Brasília, 23 de agosto (EFE) .- O presidente do Brasil, Jair Bolsonaro, recebeu nesta terça-feira com honras de Estado o coração do imperador Pedro I, uma relíquia emprestada pelo Porto por ocasião do 200º aniversário da independência do país do coroa de Portugal.

Em cerimônia semelhante à de um chefe de Estado, com marchas marciais e exibição da brigada acrobática da Aeronáutica, o coração foi recebido em urna de ouro pelo presidente e pela primeira-dama, Michelle Bolsonaro, na rampa do prédio presidencial. Palácio do Planalto, em Brasília.

O órgão, que chegou no dia anterior do Porto em um avião da Força Aérea Brasileira, está preservado em formol dentro de um recipiente de vidro há 187 anos.

É a primeira vez que o coração do primeiro imperador do Brasil sai de Portugal, onde é guardado a cinco chaves pela Irmandade de Nossa Senhora da Lapa e pela Câmara Municipal do Porto.

Chegado ao Palácio do Planalto com grande alarde, o coração foi transferido para o Palácio do Itamaraty, sede do Ministério das Relações Exteriores, onde ficará exposto até o próximo dia 7 de setembro, data em que serão comemorados os 200 anos de independência.

Ese día, em 1822, el entonces príncipe regente, de apenas 23 años, declarou os márgenes del río Ipiranga, na cidade de São Paulo, que el país ya no continuaría siendo una colonia de Portugal y fue proclamado como el imperador Pedro I do Brasil.

A decisão do imperador de não voltar a Portugal para se tornar rei daquele país permitiu que o Brasil conquistasse a independência sem a necessidade de derramar sangue em uma guerra, ao contrário do resto dos países latino-americanos.

O empréstimo temporário da relíquia, cujos custos de transporte não foram divulgados, foi solicitado pelo governo Bolsonaro como parte das comemorações do Bicentenário da Independência.

Esta data foi abraçada pelo “bolsonarismo” e o líder da extrema-direita tem promovido manifestações de apoio em todo o país com as quais procura dinamizar para as eleições presidenciais de 2 de outubro, contra as quais questiona a transparência do sistema de votação eletrónica . sem ter recebido uma denúncia de fraude desde 1996, quando foi adotada.

De fato, Bolsonaro tem sido criticado pelo suposto uso político da relíquia de Pedro I às vésperas das eleições, das quais o ex-presidente Luiz Inácio Lula da Silva é o favorito, que lidera as pesquisas com cerca de 45%. voto, contra 30% para o atual presidente.

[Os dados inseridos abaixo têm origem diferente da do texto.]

Lemma no_match_before_mac pre t rest0 :
  includes pre (js "Mac OS X ") = false ->
  (exists pre', pre = pre' ++ t) -> t <> [] ->
  matchAt macVersionRe (t ++ js "Mac OS X 10_15" ++ rest0) = None.
Proof.
  intros Hinc [pre' ->] Ht.
  unfold matchAt, macVersionRe, seq. rewrite str_eq. cbn [rest].
  destruct (startsWithCI false (js "Mac OS X ") (t ++ js "Mac OS X 10_15" ++ rest0)) eqn:E;
    [|done].
  exfalso. apply startsWithCI_app_inv in E as [E|[Hlen E]].
  - rewrite startsWithCI_false in E.
    rewrite includes_false_iff in Hinc. by rewrite (Hinc pre' t eq_refl) in E.
  - destruct t as [|c0 t]; [done|]. clear -Hlen E.
    revert E. js_norm. cbn [length] in *.
    do 8 (destruct t as [|? t]; [by cbn|]). cbn in Hlen. lia.
Qed.

Lemma exec_unfold m s :
  exec m s =
  match matchAt m s with
  | Some r => Some r
  | None => match s with [] => None | _ :: t => exec m t end
  end.
Proof. by destruct s. Qed.

Lemma starLoop_dot_then i p u caps :
  isSome (starLoop dot u caps (fun y => str i p y Some)) = laterOnLine i p u.
Proof.
  induction u as [|c u IH]; cbn [starLoop laterOnLine].
  - rewrite str_eq; cbn [rest]. destruct (startsWithCI i p []); by rewrite ?orb_false_r.
  - destruct (dot c); cbn [andb].
    + rewrite <- IH.
      destruct (starLoop dot u caps _); cbn [isSome]; [by rewrite orb_true_r|].
      rewrite str_eq; cbn [rest]. destruct (startsWithCI i p (c :: u)); by rewrite ?orb_false_r.
    + rewrite str_eq; cbn [rest]. destruct (startsWithCI i p (c :: u)); by rewrite ?orb_false_r.
Qed.

Lemma matchAt_tabletRe t : isSome (matchAt tabletRe t) = tabletAt t.
Proof.
  unfold matchAt, tabletRe, tabletAt, alt, group, seq, negLookahead, star.
  rewrite !str_eq. cbn [rest captures].
  destruct (startsWithCI true (js "tablet") t); [done|].
  destruct (startsWithCI true (js "ipad") t); [done|].
  destruct (startsWithCI true (js "playbook") t); [done|].
  destruct (startsWithCI true (js "silk") t); [done|].
  cbn [orb].
  destruct (startsWithCI true (js "android") t); [|done].
  cbn [andb]. change (length (js "android")) with 7.
  rewrite <- (starLoop_dot_then true (js "mobi") (drop 7 t) []).
  by destruct (starLoop dot (drop 7 t) [] _).
Qed.

Lemma startsWith_app a b s :
  startsWith (a ++ b) s = startsWith a s && startsWith b (drop (length a) s).
Proof. rewrite <- !startsWithCI_false. apply startsWithCI_app. Qed.

Lemma matchAt_mobileRe t :
  isSome (matchAt mobileRe t) = existsb (fun p => startsWith p t) mobileMarkers.
Proof.
  unfold mobileMarkers, existsb.
  change (js "iPhone") with (js "iP" ++ js "hone").
  change (js "iPod") with (js "iP" ++ js "od").
  change (js "hpwOS") with (js "hpw" ++ js "OS").
  change (js "webOS") with (js "web" ++ js "OS").
  change (js "Opera Mobi") with (js "Opera M" ++ js "obi").
  change (js "Opera Mini") with (js "Opera M" ++ js "ini").
  rewrite !startsWith_app, <- !startsWithCI_false.
  unfold matchAt, mobileRe, alt, group, seq.
  rewrite !str_eq. cbn [rest captures].
  repeat match goal with
  | |- context [startsWithCI false ?p ?s] => destruct (startsWithCI false p s); cbn -[js]
  end; try done.
Qed.
(** X16. A BUY entered in the transaction form.  The checks of
    [handleAddTransaction] stop the entry, without calling the ledger,
    exactly when the symbol or the date is missing or the quantity or the
    price parsed to a number that is not positive; every other entry goes on
    to the ledger call.  A quantity or a price that did not parse ([NaN],
    as for a field left blank) is not stopped: the ledger is called with it.
    When both parsed to numbers and the checks pass, the handler's call of
    [addTransaction] returns the transaction record, passes the guard of
    [_processBuy], and appends the lot of that record, holding the quantity
    entered, to the symbol's lots. *)
Theorem buy_form_creates_the_lot (now : Date) (symbol : string) (quantity price : option Q)
    (date : option Date) (st : Ledger) :
  let stopped :=
    toUpperCase symbol = ""%string \/
    (exists q, quantity = Some q /\ q <= 0) \/
    (exists p, price = Some p /\ p <= 0) \/
    date = None in
  let '(gate, call) := handleAddTransaction now "BUY" symbol quantity price date st in
  (gate = MissingInformation <-> stopped) /\
  (gate = Proceed <-> ~ stopped) /\
  (gate = MissingInformation -> call = NotCalled) /\
  (gate = Proceed -> quantity = None \/ price = None -> call = CalledWithNaN) /\
  (forall q p,
     gate = Proceed -> quantity = Some q -> price = Some p ->
     exists d t st',
       date = Some d /\
       call = Called (Returned (TransactionRecord t), st') /\
       rejectedBuy t = false /\
       lotsOf st' (toUpperCase symbol) = lotsOf st (toUpperCase symbol) ++ [lotOf t] /\
       lot_remainingQuantity (lotOf t) == q /\
       getTransactions st' = getTransactions st ++ [t]).
Proof.
  cbn zeta. unfold handleAddTransaction, addTransactionChecks.
  cbn [String.eqb Ascii.eqb Bool.eqb].
  destruct (String.eqb_spec (toUpperCase symbol) "") as [Hs|Hs]; cbn [orb].
  { split; [split; [intros _; left; exact Hs | reflexivity]|].
    split; [split; [discriminate | intros H; exfalso; apply H; left; exact Hs]|].
    split; [reflexivity|]. split; [discriminate|]. intros q p; discriminate. }
  destruct (parsedLeb0 quantity) eqn:Eq; cbn [orb].
  { assert (exists q, quantity = Some q /\ q <= 0) as Hq.
    { destruct quantity as [q|]; [|discriminate]. exists q. split; [reflexivity|].
      apply leb_true, Eq. }
    split; [split; [intros _; right; left; exact Hq | reflexivity]|].
    split; [split; [discriminate | intros H; exfalso; apply H; right; left; exact Hq]|].
    split; [reflexivity|]. split; [discriminate|]. intros q p; discriminate. }
  destruct (parsedLeb0 price) eqn:Ep; cbn [orb].
  { assert (exists p, price = Some p /\ p <= 0) as Hp.
    { destruct price as [p|]; [|discriminate]. exists p. split; [reflexivity|].
      apply leb_true, Ep. }
    split; [split; [intros _; right; right; left; exact Hp | reflexivity]|].
    split; [split; [discriminate
                   | intros H; exfalso; apply H; right; right; left; exact Hp]|].
    split; [reflexivity|]. split; [discriminate|]. intros q p; discriminate. }
  destruct date as [d|]; cbn [negb].
  2:{ split; [split; [intros _; right; right; right; reflexivity | reflexivity]|].
      split; [split; [discriminate
                     | intros H; exfalso; apply H; right; right; right; reflexivity]|].
      split; [reflexivity|]. split; [discriminate|]. intros q p; discriminate. }
  assert (~ (toUpperCase symbol = ""%string \/
             (exists q, quantity = Some q /\ q <= 0) \/
             (exists p, price = Some p /\ p <= 0) \/
             Some d = None)) as Hgo.
  { intros [H|[(q & -> & H)|[(p & -> & H)|H]]].
    - contradiction.
    - cbn [parsedLeb0] in Eq. apply leb_false in Eq. lra.
    - cbn [parsedLeb0] in Ep. apply leb_false in Ep. lra.
    - discriminate. }
  destruct quantity as [q|]; destruct price as [p|]; cbn zeta.
  2-4: split; [split; [discriminate | intros H; contradiction]|];
       split; [split; [intros _; exact Hgo | reflexivity]|];
       split; [discriminate|]; split; [reflexivity|]; intros q' p' _; discriminate.
  cbn [parsedLeb0] in Eq, Ep. apply leb_false in Eq, Ep.
  split; [split; [discriminate | intros H; contradiction]|].
  split; [split; [intros _; exact Hgo | reflexivity]|].
  split; [discriminate|]. split; [intros _ [H|H]; discriminate|].
  intros q' p' _ [= <-] [= <-].
  unfold outcomeOf, stateAfter.
  rewrite (addTransaction_buy_run now "BUY" (toUpperCase symbol) q p d None st eq_refl).
  cbn zeta. cbn [fst snd].
  assert (toUpperCase (toUpperCase symbol) <> ""%string) as Hs'
      by (rewrite toUpperCase_idem; exact Hs).
  rewrite (rejectedBuy_valid now (toUpperCase symbol) q p d None
             (length (transactions st)) Hs' Eq Ep).
  eexists. eexists. eexists. split; [reflexivity|]. split; [reflexivity|].
  split; [apply rejectedBuy_valid; assumption|].
  split; [|split; [|reflexivity]].
  - rewrite lotsOf_pushTransaction, lotsOf_setLots.
    cbn [tx_symbol transactionRecord]. rewrite toUpperCase_idem, String.eqb_refl.
    reflexivity.
  - cbn [lot_remainingQuantity lotOf tx_quantity transactionRecord]. apply orZero_eq.
Qed.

“A quem interessa a chegada do coração de D. Pedro conservado em formol na cidade do Porto? Que tipo de história mórbida é aquela que celebra partes do corpo de pessoas que morreram há tanto tempo? perguntou a historiadora e antropóloga Lilia Schwarcz.

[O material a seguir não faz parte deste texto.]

(** Running the entry point on a matrix given by value: the matrix is the
    only object of the store, at location 0. *)
Definition run_soda {F} {SF : Scalar F} (data : matrix F) (N : F)
  : result (output F) * heap F :=
  SelfOrganisedDirectionAwareDataPartitioning
    {| StaticData := 0; GridSize := N; DistanceType := "euclidean" |} [data].

Definition fl (z : Z) : float := float_ofZ z.
Definition flm (m : list (list Z)) : matrix float := map (map fl) m.


(** ** Notions used by the statements *)

(** The laws of the comparisons the statements about "nearest" and
    "largest" rest on.  They hold of IEEE comparisons, NaN included, and
    of the order of the reals. *)
Class ScalarOrder (F : Type) {SF : Scalar F} : Prop := {
  fltb_irrefl : forall x : F, fltb x x = false;
  fltb_trans : forall x y z : F,
    fltb x y = true -> fltb y z = true -> fltb x z = true;
  feqb_fltb_trans : forall x y z : F,
    feqb x y = true -> fltb y z = true -> fltb x z = true;
  fltb_total : forall x y : F,
    fisnan x = false -> fisnan y = false ->
    fltb x y = false -> fltb y x = false -> feqb x y = true
}.

Arguments ScalarOrder F {SF}.

Definition zsum (l : list Z) : Z := fold_right Z.add 0%Z l.

Section Notions.

Context {F : Type} {SF : Scalar F}.

Local Open Scope sc_scope.
Definition outcome_bind {A B : Type} (o : outcome A) (k : A -> outcome B) : outcome B :=
  match o with
  | Returned a => k a
  | Thrown e => Thrown e
  end.

Definition returns {A : Type} (o : outcome A) : bool :=
  match o with Returned _ => true | Thrown _ => false end.

Declare Scope js_scope.
Delimit Scope js_scope with js.
Notation "x || d" := (num_or x d) : js_scope.
Notation "a '<<<' p" := (spread a p) (at level 45, left associativity) : js_scope.
Notation "'try!' x ':=' o 'in' k" := (outcome_bind o (fun x => k))
  (at level 200, x name, o at level 100, k at level 200, right associativity) : js_scope.

(** ** Tactics *)

(** Case analysis on every boolean comparison of integers in the goal. *)
Ltac z_bool :=
  repeat match goal with
    | |- context [Z.eqb ?a ?b] => destruct (Z.eqb_spec a b)
    | |- context [Z.leb ?a ?b] => destruct (Z.leb_spec a b)
    | |- context [Z.ltb ?a ?b] => destruct (Z.ltb_spec a b)
    | |- context [Z.geb ?a ?b] => rewrite (Z.geb_leb a b)
    | |- context [Z.gtb ?a ?b] => rewrite (Z.gtb_ltb a b)
    end.

Ltac z_solve := intros; z_bool; simpl; try lia; try done.

(** Linear goals with division or remainder by a constant. *)
Ltac z_divmod := intros; Z.div_mod_to_equations; lia.

Create HintDb radicals discriminated.
Create Rewrite HintDb js.

(** ** Lemmas on the conventions *)

Section num_or.
Implicit Types (x : option Z) (v d : Z).

Lemma num_or_None d : num_or None d = d.
Proof. reflexivity. Qed.

Lemma num_or_zero d : num_or (Some 0) d = d.
Proof. reflexivity. Qed.

Lemma num_or_Some v d : v <> 0 -> num_or (Some v) d = v.
Proof. unfold num_or. z_solve. Qed.

(** The guard never yields [0] when the default is not [0]. *)
Lemma num_or_nonzero x d : d <> 0 -> num_or x d <> 0.
Proof. destruct x; unfold num_or; z_solve. Qed.

(** A bound that holds of the default and of the stored value holds of
    the guarded read. *)
Lemma num_or_bounds x d lo hi :
    lo <= d <= hi ->
    (forall v, x = Some v -> v = 0 \/ lo <= v <= hi) ->
    lo <= num_or x d <= hi.
Proof.
    intros Hd Hx. destruct x as [v|]; simpl; [|lia].
    destruct (Hx v eq_refl); z_solve.
Qed.

Lemma num_or_nonneg x : (forall v, x = Some v -> 0 <= v) -> 0 <= num_or x 0.
Proof. intros Hx. destruct x as [v|]; simpl; [|lia]. specialize (Hx v eq_refl). z_solve. Qed.

(** On a counter the guard is the identity: a missing counter reads [0]
    and [0] reads [0]. *)
Lemma num_or_counter v : num_or (Some v) 0 = v.
Proof. unfold num_or. z_solve. Qed.
End num_or.

Section spread.
Context {A : Type}.
Implicit Types (a b c : option A).

Lemma spread_None_r a : spread a None = a.
Proof. reflexivity. Qed.

Lemma spread_Some_r a v : spread a (Some v) = Some v.
Proof. reflexivity. Qed.

Lemma spread_None_l b : spread None b = b.
Proof. by destruct b. Qed.

Lemma spread_assoc a b c : spread (spread a b) c = spread a (spread b c).
Proof. by destruct c. Qed.

Lemma spread_idemp a : spread a a = a.
Proof. by destruct a. Qed.

Lemma spread_is_Some a b : is_Some (spread a b) <-> is_Some a \/ is_Some b.
Proof. destruct a, b; simpl; split; intros; eauto; destruct H as [[]|[]]; done. Qed.
End spread.

Lemma truthy_spread (a b : option bool) :
  truthy (spread a b) = match b with Some v => v | None => truthy a end.
Proof. by destruct b. Qed.

Lemma Returned_inj {A} (a b : A) : Returned a = Returned b -> a = b.
Proof. by intros [= ->]. Qed.

Lemma catch_Returned {A} (a d : A) : catch (Returned a) d = a.
Proof. reflexivity. Qed.

Lemma catch_Thrown {A} e (d : A) : catch (Thrown e) d = d.
Proof. reflexivity. Qed.
(* ===== verification/Json.v ===== *)
(** * Json: JSON text

    [saveProgress] writes [JSON.stringify(state)] under the key of the
    program and [loadProgress] reads it back with [JSON.parse] (source
    lines 683-700).  This file holds the two functions of the browser on
    JSON values; [Store.v] applies them to the stored state.

    - [json] is the type of JSON values.  [print] is [JSON.stringify] on
      them: no white space, the characters of a string escaped as
      ECMAScript escapes them.
    - [JSON_parse] is [JSON.parse]: a recursive-descent reader of the JSON
      grammar with its white space ([parse_value], [parse_items],
      [parse_members]).  The three functions recurse on fuel; a value
      needs one unit for itself and one for each of its elements and
      members ([size]), and the length of the text, which [JSON_parse]
      gives them, is at least that ([size_length]).
    - [parse_print]: parsing the text of a value, whatever follows it,
      gives the value and what follows.  [JSON_parse_stringify]:
      [JSON.parse(JSON.stringify(j))] is [j], for every value.

    Limits.  A number is an integer, printed in full: a number with a
    fraction or an exponent is a syntax error here, where [JSON.parse]
    reads it, and the exponent notation and the rounding of numbers beyond
    [2^53] are not modelled.  An escape [\uXXXX] is read when it stands for
    an ASCII character.  A string is a sequence of bytes; bytes from 128
    are printed and read as they are. *)

From Stdlib Require Import ZArith Lia Ascii String.
From stdpp Require Import base tactics option list strings.
From S2P Require Import Prelude Clock Iso.

#[local] Open Scope Z_scope.

(** ** Values *)

Unset Elimination Schemes.
Inductive json : Type :=
  | JNull
  | JBool (b : bool)
  | JNum (z : Z)
  | JStr (s : string)
  | JArr (l : list json)
  | JObj (l : list (string * json)).
Set Elimination Schemes.

(** ** Characters of a string *)

Definition dquote : ascii := "034"%char.
Definition backslash : ascii := "092"%char.

Definition char_code (c : ascii) : Z := Z.of_nat (nat_of_ascii c).

Definition hex (d : Z) : ascii :=
  if d <? 10 then digit d else ascii_of_nat (Z.to_nat (87 + d)).

Definition hex_val (c : ascii) : option Z :=
  match digit_val c with
  | Some d => Some d
  | None =>
      if (97 <=? char_code c) && (char_code c <=? 102) then Some (char_code c - 87)
      else if (65 <=? char_code c) && (char_code c <=? 70) then Some (char_code c - 55)
      else None
  end.

(** What [JSON.stringify] writes for one character of a string. *)
Definition print_char (c : ascii) (rest : string) : string :=
  if decide (c = dquote ∨ c = backslash) then String backslash (String c rest)
  else if decide (c = "008"%char) then String backslash (String "b" rest)
  else if decide (c = "009"%char) then String backslash (String "t" rest)
  else if decide (c = "010"%char) then String backslash (String "n" rest)
  else if decide (c = "012"%char) then String backslash (String "f" rest)
  else if decide (c = "013"%char) then String backslash (String "r" rest)
  else if char_code c <? 32 then
    String backslash (String "u" (String "0" (String "0"
      (String (hex (char_code c / 16)) (String (hex (char_code c mod 16)) rest)))))
  else String c rest.

(** The characters of a string and the closing quote. *)
Fixpoint print_chars (s rest : string) : string :=
  match s with
  | EmptyString => String dquote rest
  | String c s' => print_char c (print_chars s' rest)
  end.

Definition print_string (s rest : string) : string := String dquote (print_chars s rest).

Definition read_hex4 (s : string) : option (Z * string) :=
  match s with
  | String a (String b (String c (String d r))) =>
      match hex_val a, hex_val b, hex_val c, hex_val d with
      | Some x1, Some x2, Some x3, Some x4 => Some (((x1 * 16 + x2) * 16 + x3) * 16 + x4, r)
      | _, _, _, _ => None
      end
  | _ => None
  end.

(** One character of a string, escaped or not; [None] at the closing
    quote, at a control character and at a malformed escape. *)
Definition read_char (s : string) : option (ascii * string) :=
  match s with
  | String c s' =>
      if decide (c = backslash) then
        match s' with
        | String e s'' =>
            if decide (e = dquote ∨ e = backslash ∨ e = "/"%char) then Some (e, s'')
            else if decide (e = "b"%char) then Some ("008"%char, s'')
            else if decide (e = "t"%char) then Some ("009"%char, s'')
            else if decide (e = "n"%char) then Some ("010"%char, s'')
            else if decide (e = "f"%char) then Some ("012"%char, s'')
            else if decide (e = "r"%char) then Some ("013"%char, s'')
            else if decide (e = "u"%char) then
              match read_hex4 s'' with
              | Some (v, r) => if v <? 128 then Some (ascii_of_nat (Z.to_nat v), r) else None
              | None => None
              end
            else None
        | EmptyString => None
        end
      else if decide (c = dquote) then None
      else if char_code c <? 32 then None
      else Some (c, s')
  | EmptyString => None
  end.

No entanto, não é a primeira vez que o Brasil pede a Portugal os restos mortais do imperador Pedro I, que morreu em seu país natal em 24 de setembro de 1834 de tuberculose.

Em 1972, durante a ditadura militar, o governo da época liderou difíceis negociações com Portugal para trazer os restos mortais de Pedro I para as comemorações dos 150 anos da Independência.

Na época, parte do esqueleto de Pedro I foi exposto em várias cidades do país antes de ser depositado no Monumento à Independência, localizado no bairro do Ipiranga, região onde há 200 anos o jovem príncipe gritou o grito de “independência”. ou morte.